◆ **About this exercise**
Find every line containing the word "Hload" in the records below; report only how many there are.

◆ **Records for the task**
☆ ☆ ☆
(** C7: the lookup matches keys exactly.  A name that is a key of the table
    gives the stored definition and related list, a name that is not gives
    [(None, [])], and neither outcome is an exception; a key found is a key
    equal to the name, character by character, so that ["trees"] does not
    find ["Trees"]. *)
Theorem get_concept_info_exact (kg : list (str * json)) (name : str) :
  (forall entry definition related,
      dict_get kg name = Some (JDict entry) ->
      dict_get entry (u "definition") = Some definition ->
      dict_get entry (u "related") = Some related ->
      get_concept_info (JDict kg) name = Ok (definition, related))
  /\ (dict_get kg name = None ->
      get_concept_info (JDict kg) name = Ok NOT_FOUND)
  /\ (dict_get kg name = None <-> ~ In name (map fst kg))
  /\ get_concept_info knowledge_graph (u "Trees")
     = Ok (JStr (u "A hierarchical data structure with nodes."),
           JList [JStr (u "Binary Tree"); JStr (u "Graphs")])
  /\ get_concept_info knowledge_graph (u "trees") = Ok NOT_FOUND.
Proof.
  split; [|split; [|split; [|split; reflexivity]]].
  - intros entry definition related Hentry Hdef Hrel.
    unfold get_concept_info, contains, dict_has, subscript, bind.
    rewrite Hentry, Hdef, Hrel. reflexivity.
  - intros Habsent.
    unfold get_concept_info, contains, dict_has, bind.
    rewrite Habsent. reflexivity.
  - rewrite <- dict_get_in. destruct (dict_get kg name) as [v|].
    + split; [discriminate | intros H; exfalso; apply H; discriminate].
    + split; [intros _ H; apply H; reflexivity | reflexivity].
Qed.

Lemma get_concept_info_exact_witness :
  get_concept_info knowledge_graph (u "Graphs")
  = Ok (JStr (u "A collection of nodes connected by edges."),
        JList [JStr (u "Trees"); JStr (u "Graph Traversal")])
  /\ get_concept_info knowledge_graph (u "Quantum Foo") = Ok NOT_FOUND.
Proof.
  split.
  - refine (proj1 (get_concept_info_exact _ (u "Graphs")) _ _ _ _ _ _);
      reflexivity.
  - refine (proj1 (proj2 (get_concept_info_exact _ (u "Quantum Foo"))) _);
      reflexivity.
Defined.

Section MainProperties.

Variable json_dumps : option Z -> json -> str.
Variable json_loads : str -> option json.

(** C8: when the concept is not a key of the loaded table, [main] prints
    the not-found message and returns without an exception; the files are
    left as they were, so no [slides.json], [script.txt] or
    [generated_manim.py] is written. *)
Theorem main_not_found (w : world) (concept_query audience_level : str)
    (content : str) (kg : list (str * json)) :
  file_get (files w) (u "knowledge_graph.json") = Some content ->
  json_loads content = Some (JDict kg) ->
  dict_get kg concept_query = None ->
  main json_dumps json_loads concept_query audience_level w
  = (Ok tt,
     World (files w)
           (stdout w ++ (u "❌ Concept '" ++ concept_query
                         ++ u "' not found in knowledge_graph.json")
            ++ NEWLINE)
           (clock w)).
Proof.
  intros Hfile Hload Habsent.
  unfold main, json_load_from, read_file, io_bind.
  rewrite Hfile, Hload.
  unfold io_ret, lift, contains, dict_has.
  rewrite Habsent. reflexivity.
Qed.

End MainProperties.

(** A run of [main] on a concept of the table does write the three files. *)
Example main_found_writes_files :
  let '(r, w') :=
    main sample_dumps sample_loads (u "Trees") (u "beginner") sample_world in
  r = Ok tt
  /\ map fst (files w')
     = [u "knowledge_graph.json"; u "slides.json"; u "script.txt";
        u "generated_manim.py"].
Proof. vm_compute. split; reflexivity. Qed.

Lemma main_not_found_witness :
  main sample_dumps sample_loads (u "Quantum Foo") (u "beginner") sample_world
  = (Ok tt,
     World (files sample_world)
           (stdout sample_world
            ++ (u "❌ Concept '" ++ u "Quantum Foo"
                ++ u "' not found in knowledge_graph.json")
            ++ NEWLINE)
           (clock sample_world)).
Proof.
  exact (main_not_found sample_dumps sample_loads sample_world
           (u "Quantum Foo") (u "beginner")
           (content := u "{}")
           (kg := match knowledge_graph with JDict kg => kg | _ => [] end)
           eq_refl eq_refl eq_refl).
Defined.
☆ ☆ ☆
◆ **Task answer**
2